Velocity Reviews - Computer Hardware Reviews

Velocity Reviews > Newsgroups > Programming > Perl > Perl Misc > Speed of reading some MB of data using qx(...)

Reply
Thread Tools

Speed of reading some MB of data using qx(...)

 
 
Ilya Zakharevich
Guest
Posts: n/a
 
      07-28-2010
On 2010-07-27, Ben Morrow <(E-Mail Removed)> wrote:
>> By the way: I estimate the time required for each realloc to be around
>> 3 ms for 10e6 chars, growing linearly with the amount of data -- I
>> consider that a fair speed and no reason to blame win32.

>
> If you timed perl's own realloc, you would (I believe) find it does much
> better than this. AFAICS from the code, it has a fixed set of block
> sizes it actually allocates. Enlarging a block such that it doesn't go
> over the block size actually allocated is *free*, not even linear in the
> size of the block, since all it does is adjust the end marker. This is
> the logic you are expecting sv_grow to implement, but perl has decided
> that this is the allocator's responsibility.

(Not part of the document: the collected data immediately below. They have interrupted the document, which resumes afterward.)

Lemma create_0 ok : hashmap_create ok 0 = (1, Hashmap 0 0 []).
Proof. done. Qed.

(** *** Rehashing *)

Section Rehash.
Variable ok : Z -> bool.
Variable put : hashmap -> bytes -> Z -> Z -> option (Z * hashmap).

(** Of the keys [A], one finds no slot in a table of at least [ts] slots that
    holds only others of them, and that table cannot be doubled: its size is at
    the end of 32 bits, or there is no memory. *)
Definition crowded (A : gmap bytes Z) (ts : Z) : Prop :=
  exists m k, wf m /\ ts <= m_table_size m /\
    (forall k', is_Some (to_map m !! k') -> is_Some (A !! k')) /\ is_Some (A !! k) /\
    hashmap_hash_helper m k (Zlen k) = None /\
    (m_table_size m = 2 ^ 31 \/ ok (2 * m_table_size m) = false).

Lemma crowded_mono A A' ts ts' :
  (forall k, is_Some (A !! k) -> is_Some (A' !! k)) -> ts' <= ts -> crowded A ts -> crowded A' ts'.
Proof.
  intros HA Hts (m & k & Hm & Hle & Hk' & Hk & Hno & Hg). exists m, k. split_and!; [done|lia|..]; eauto.
Qed.

(** What one call of [put] does to the table it is given. *)
Definition put_effect (m : hashmap) (k : bytes) (v : Z) (flag : Z) (m' : hashmap) : Prop :=
  wf m' /\ m_table_size m <= m_table_size m' /\
  ((flag = 0 /\ to_map m' = <[k := v]> (to_map m)) \/
   (flag = 1 /\ to_map m' ⊆ to_map m /\ crowded (<[k := v]> (to_map m)) (m_table_size m))).

Hypothesis put_ok : forall m k v flag m',
  wf m -> put m k (Zlen k) v = Some (flag, m') -> put_effect m k v flag m'.

Lemma iterate_rehash n i m c flag m' c' :
  wf m -> wf c -> 0 <= i -> i + Z.of_nat n = m_table_size m ->
  (forall j, 0 <= j < i -> ~ used (slot m j)) ->
  to_map m ##ₘ to_map c ->
  iterate_from (hashmap_rehash_iterator put) n i m c = Some (flag, m', c') ->
  wf m' /\ wf c' /\ m_table_size c <= m_table_size c' /\
  m_table_size m' = m_table_size m /\
  ((flag = 0 /\ to_map c' = to_map m ∪ to_map c) \/
   (flag = 1 /\ to_map m' ⊆ to_map m /\ crowded (to_map m ∪ to_map c) (m_table_size c))).
Proof using put_ok.
  revert i m c. induction n as [|n IH]; intros i m c Hm Hc Hi Hn Hclear Hdisj Hit.
  - injection Hit as <- <- <-. split_and!; [done|done|lia|done|]. left. split; [done|].
    assert (to_map m = ∅) as ->; [|by rewrite (left_id_L ∅ (∪))].
    apply map_empty. intros k. apply to_map_None; [done|].
    intros j v ((? & ?) & Hu & _). apply (Hclear j); [lia|done].
  - cbn [iterate_from] in Hit. case_match_in Hit; bool_hyps.
    { eapply IH in Hit; [done|done|done|lia|lia| |done].
      intros j Hj. destruct (decide (j = i)) as [->|]; [by intros []|].
      apply Hclear. lia. }
    assert (Hh : holds m i (e_key (slot m i)) (e_data (slot m i))).
    { split_and!; try done. split; lia. }
    destruct (wf_elem m Hm i) as (_ & Hkl & _); [apply Hh|done|].
    unfold hashmap_rehash_iterator in Hit at 1. rewrite Hkl in Hit.
    set (k := e_key (slot m i)) in *. set (v := e_data (slot m i)) in *.
    destruct (put c k (Zlen k) v) as [[temp c1]|] eqn:Hput; [|done].
    apply put_ok in Hput as (Hc1 & Hts & Heff); [|done].
    destruct (clear_slot_spec m i k v Hm Hh) as (Hm1 & Hm1map & Hslot).
    assert (HMk : to_map m !! k = Some v) by (apply to_map_lookup; eauto).
    destruct Heff as [[-> Hc1map]|(-> & Hsub & Hcr)]; simpl in Hit.
    + apply IH in Hit; [|done|done|lia|simpl; lia| |].
      * destruct Hit as (? & ? & ? & ? & Hres). split_and!; [done|done|lia|done|].
        rewrite Hm1map, Hc1map in Hres.
        assert (Hun : delete k (to_map m) ∪ <[k := v]> (to_map c) = to_map m ∪ to_map c).
        { rewrite <- insert_union_r by apply lookup_delete_eq.
          by rewrite insert_union_l, insert_delete_eq, insert_id by done. }
        destruct Hres as [[-> Hres]|(-> & Hres & Hcr)]; [left|right]; (split; [done|]).
        -- by rewrite Hres.
        -- split; [etrans; [exact Hres|apply delete_subseteq]|].
           rewrite Hun in Hcr. by eapply crowded_mono; [|exact Hts|exact Hcr].
      * intros j Hj. rewrite Hslot by lia. case_decide; [by intros []|].
        apply Hclear. lia.
      * rewrite Hm1map, Hc1map. apply map_disjoint_insert_r. split; [apply lookup_delete_eq|].
        eapply map_disjoint_weaken_l; [exact Hdisj|apply delete_subseteq].
    + injection Hit as <- <- <-. split_and!; [done|done|done|done|]. right. split_and!; [done..|].
      eapply crowded_mono; [|reflexivity|exact Hcr]. intros k' [->|[_ Hk']]%lookup_insert_is_Some.
      * apply lookup_union_is_Some. left. by eexists.
      * apply lookup_union_is_Some. by right.
Qed.

(** Rehashing terminates when [put] does on tables of the doubled size. *)
Lemma iterate_total K n i m c :
  (forall c k v, wf c -> 2 ^ K <= m_table_size c -> is_Some (put c k (Zlen k) v)) ->
  wf m -> wf c -> 2 ^ K <= m_table_size c -> 0 <= i ->
  i + Z.of_nat n = m_table_size m ->
  is_Some (iterate_from (hashmap_rehash_iterator put) n i m c).
Proof using put_ok.
  intros Htot. revert i m c. induction n as [|n IH]; intros i m c Hm Hc HK Hi Hn; [by eexists|].
  cbn [iterate_from]. case_match; bool_hyps; [apply IH; (done || lia)|].
  assert (Hh : holds m i (e_key (slot m i)) (e_data (slot m i))).
  { split_and!; try done. split; lia. }
  destruct (wf_elem m Hm i) as (_ & Hkl & _); [apply Hh|done|].
  unfold hashmap_rehash_iterator at 1. rewrite Hkl.
  destruct (Htot c (e_key (slot m i)) (e_data (slot m i)) Hc HK) as [[temp c1] Hput].
  rewrite Hput. apply put_ok in Hput as (Hc1 & Hts & Heff); [|done].
  destruct (clear_slot_spec m i _ _ Hm Hh) as (Hm1 & _).
  destruct Heff as [[-> _]|[-> _]]; simpl; [apply IH; simpl; (done || lia) | by eexists].
Qed.

Lemma rehash_total m k :
  (forall c key v, wf c -> 2 ^ (k + 1) <= m_table_size c -> is_Some (put c key (Zlen key) v)) ->
  wf m -> m_table_size m = 2 ^ k -> 0 <= k <= 31 ->
  is_Some (hashmap_rehash_helper ok put m).
Proof using put_ok.
  intros Htot Hm Hts Hk. unfold hashmap_rehash_helper. rewrite Hts.
  replace (2 * 2 ^ k) with (2 ^ (k + 1)) by (rewrite Z.pow_add_r; lia).
  destruct (decide (k = 31)) as [->|]; [by eexists|].
  assert (2 ^ (k + 1) <= 2 ^ 31) by (apply Z.pow_le_mono_r; lia).
  rewrite u32_small by (pose proof (Z.pow_pos_nonneg 2 (k + 1)); lia).
  rewrite create_pow2 by lia. destruct (ok _); simpl; [|by eexists].
  destruct (wf_fresh (k + 1)) as [Hf _]; [lia|].
  destruct (iterate_total (k + 1) (Z.to_nat (m_table_size m)) 0 m (fresh_map (2 ^ (k + 1))))
    as [[[r m1] c1] E]; try done; cbn [fresh_map m_table_size]; rewrite ?Hts; try lia.
  unfold hashmap_iterate_pairs. rewrite E. case_match; by eexists.
Qed.

Lemma rehash_spec m k flag m' :
  wf m -> m_table_size m = 2 ^ k -> 0 <= k <= 31 ->
  hashmap_rehash_helper ok put m = Some (flag, m') ->
  wf m' /\ ((flag = 0 /\ 2 ^ (k + 1) <= m_table_size m' /\ to_map m' = to_map m) \/
            (flag = 1 /\ m_table_size m <= m_table_size m' /\ to_map m' ⊆ to_map m /\
             (m_table_size m = 2 ^ 31 \/ ok (2 * m_table_size m) = false \/ crowded (to_map m) (m_table_size m)))).
Proof using put_ok.
  intros Hm Hts Hk. unfold hashmap_rehash_helper. rewrite Hts.
  replace (2 * 2 ^ k) with (2 ^ (k + 1)) by (rewrite Z.pow_add_r; lia).
  destruct (decide (k = 31)) as [->|].
  { change (u32 (2 ^ (31 + 1))) with 0. rewrite create_0. simpl.
    intros [= <- <-]. split; [done|]. right. split_and!; [done|lia|done|by left]. }
  assert (2 ^ (k + 1) <= 2 ^ 31) by (apply Z.pow_le_mono_r; lia).
  rewrite u32_small by (pose proof (Z.pow_pos_nonneg 2 (k + 1)); lia).
  rewrite create_pow2 by lia. destruct (ok _) eqn:Hok; simpl.
  2:{ intros [= <- <-]. split; [done|]. right. split_and!; [done|lia|done|].
      right. by left. }
  destruct (wf_fresh (k + 1)) as [Hf Hfm]; [lia|].
  unfold hashmap_iterate_pairs. destruct (iterate_from _ _ _ _ _) as [[[r m1] c1]|] eqn:E; [|done].
  apply iterate_rehash in E; [|done|done|lia|rewrite Hts; lia|intros; lia|
    rewrite Hfm; apply map_disjoint_empty_r].
  rewrite Hfm, (right_id_L ∅ (∪)) in E. cbn [fresh_map m_table_size] in E.
  destruct E as (? & ? & ? & ? & [[-> Hr]|(-> & Hr & Hcr)]); simpl; intros [= <- <-];
    (split; [done|]); [left|right]; split_and!; try (done || lia).
  right. right. refine (crowded_mono _ _ _ _ _ _ Hcr); [by intros ?|apply Z.pow_le_mono_r; lia].
Qed.
End Rehash.

(** *** Insertion *)

Lemma put_spec ok fuel m k v flag m' :
  wf m -> hashmap_put ok fuel m k (Zlen k) v = Some (flag, m') ->
  put_effect ok m k v flag m'.
Proof.
  revert m k v flag m'. induction fuel as [|fuel IH]; intros m k v flag m' Hm; [done|].
  cbn [hashmap_put]. destruct (hashmap_hash_helper m k (Zlen k)) as [i|] eqn:Ei.
  - intros [= <- <-]. destruct (put_at_spec m k v i Hm Ei) as [? ?].
    split; [done|]. split; [simpl; lia|]. by left.
  - destruct (hashmap_rehash_helper _ _ m) as [[r m1]|] eqn:Er; [|done].
    destruct (wf_ts m Hm) as (kk & Hkk & Hts).
    apply (rehash_spec _ _ IH _ kk) in Er; [|done..].
    assert (Hmono : 2 ^ kk <= 2 ^ (kk + 1)) by (apply Z.pow_le_mono_r; lia).
    assert (Hkeys : forall k', is_Some (to_map m !! k') -> is_Some (<[k := v]> (to_map m) !! k')).
    { intros k' Hk'. apply lookup_insert_is_Some'. by right. }
    destruct Er as (Hm1 & [(-> & Hle & Heq)|(-> & Hle & Hsub & Hcr)]); simpl.
    + intros (? & ? & Hres)%IH; [|done]. split; [done|]. split; [lia|]. rewrite <- Heq.
      destruct Hres as [?|(? & ? & Hcr)]; [by left|right]. split_and!; [done..|].
      refine (crowded_mono _ _ _ _ _ _ _ Hcr); [by intros ?|lia].
    + intros [= <- <-]. split; [done|]. split; [lia|]. right. split_and!; [done..|].
      destruct Hcr as [Hcr|[Hcr|Hcr]]; [| |refine (crowded_mono _ _ _ _ _ Hkeys _ Hcr); reflexivity];
        (exists m, k; split_and!; [done|lia|exact Hkeys|rewrite lookup_insert_eq; by eexists|done|by auto]).
Qed.

Lemma put_total ok fuel m k v kk :
  wf m -> m_table_size m = 2 ^ kk -> 0 <= kk -> 33 <= kk + Z.of_nat fuel ->
  is_Some (hashmap_put ok fuel m k (Zlen k) v).
Proof.
  revert m k v kk. induction fuel as [|fuel IH]; intros m k v kk Hm Hts Hk Hf.
  - exfalso. pose proof (wf_ts_max m Hm) as Hmax. rewrite Hts in Hmax.
    apply Z.pow_le_mono_r_iff in Hmax; lia.
  - assert (Hk31 : kk <= 31).
    { pose proof (wf_ts_max m Hm) as Hmax. rewrite Hts in Hmax.
      apply Z.pow_le_mono_r_iff in Hmax; lia. }
    assert (IH' : forall c key w, wf c -> 2 ^ (kk + 1) <= m_table_size c ->
              is_Some (hashmap_put ok fuel c key (Zlen key) w)).
    { intros c key w Hc Hle. destruct (wf_ts c Hc) as (k2 & ? & Hk2).
      apply (IH _ _ _ k2); [done|done|lia|].
      rewrite Hk2 in Hle. apply Z.pow_le_mono_r_iff in Hle; lia. }
    cbn [hashmap_put]. destruct (hashmap_hash_helper m k (Zlen k)); [by eexists|].
    destruct (rehash_total ok _ (put_spec ok fuel) m kk IH') as [[r m1] Er]; [done|done|lia|].
    rewrite Er. apply (rehash_spec ok _ (put_spec ok fuel) _ kk) in Er; [|done|done|lia].
    destruct Er as (Hm1 & [(-> & Hle & _)|(-> & _)]); simpl; [by apply IH' | by eexists].
Qed.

Wrong analysis. *In this particular situation* one would find Perl's
realloc() as slow as M$'s one - but it would be called MUCH more
rarely. With my malloc(), I implemented an extra call:
malloced_size(). So on the 1st iteration, things would go similarly
to "their-malloc", and realloc() would be called - and your analysis
would apply.

But on the 2nd iteration of appending, Perl would discover the new
*really* allocated size for the string, and would update the buffer
size stored in SV. After this, for many iteractions the realloc() is
out-of-the-loop altogether.

BTW, IIRC, my malloc() does not store the "end marker" at all (unless
a debugging version is used). (The bucket size of short strings
depends only on which page of memory they belong to - well, actually,
half-page.)

Hope this helps,
Ilya
 
Reply With Quote
 
 
 
 
Ilya Zakharevich
Guest
Posts: n/a
 
      07-28-2010
On 2010-07-27, Peter J. Holzer <(E-Mail Removed)> wrote:
> I'm pretty sure that GNU malloc doesn't round up to powers of two or
> something like that. However, the performance difference between GNU
> malloc and Perl malloc is rather small:


Yeah, right. Not more than 3 times.

> perl 5.12.1, default config, EGLIBC 2.11.2-2:
>
> 1E5 chars + 1E4 x 1E2 chars: 3.9 ms
> 1E6 chars + 1E4 x 1E2 chars: 3.8 ms
> 1E7 chars + 1E4 x 1E2 chars: 4.4 ms
>
> 1E7 chars + 1E5 x 1E1 chars: 28.4 ms
> 1E7 chars + 1E4 x 1E2 chars: 4.5 ms
> 1E7 chars + 1E3 x 1E3 chars: 2.6 ms
> 1E7 chars + 1E2 x 1E4 chars: 2.0 ms
> 1E7 chars + 1E1 x 1E5 chars: 1.9 ms
>
> 1E7 chars (pre-extend to 2E7) + 1E4 x 1E2 chars: 2.0 ms
> 1E7 (1E5 x 1E2 chars) array + 1E4 x 1E2 chars : 4.4 ms
>
> perl 5.12.1, usemymalloc=y, EGLIBC 2.11.2-2:
>
> 1E5 chars + 1E4 x 1E2 chars: 2.6 ms
> 1E6 chars + 1E4 x 1E2 chars: 3.8 ms
> 1E7 chars + 1E4 x 1E2 chars: 2.5 ms
>
> 1E7 chars + 1E5 x 1E1 chars: 18.8 ms
> 1E7 chars + 1E4 x 1E2 chars: 2.5 ms
> 1E7 chars + 1E3 x 1E3 chars: 0.9 ms
> 1E7 chars + 1E2 x 1E4 chars: 0.9 ms
> 1E7 chars + 1E1 x 1E5 chars: 1.1 ms
>
> 1E7 chars (pre-extend to 2E7) + 1E4 x 1E2 chars: 1.9 ms
> 1E7 (1E5 x 1E2 chars) array + 1E4 x 1E2 chars : 3.4 ms


Yours,
Ilya
 
Reply With Quote
 
 
 
 
Peter J. Holzer
Guest
Posts: n/a
 
      07-28-2010
On 2010-07-28 01:02, Ilya Zakharevich <(E-Mail Removed)> wrote:
> On 2010-07-27, Peter J. Holzer <(E-Mail Removed)> wrote:
>> I'm pretty sure that GNU malloc doesn't round up to powers of two or
>> something like that. However, the performance difference between GNU
>> malloc and Perl malloc is rather small:

>
> Yeah, right. Not more than 3 times.


Compared to the factor of about 1000 that Wolfram and Ben observed this
is small. More importantly, growing a string to length n in constant
increments appears to be an O(n) operation with both your malloc and GNU
malloc, but O(nē) with Win32 malloc and BSD malloc.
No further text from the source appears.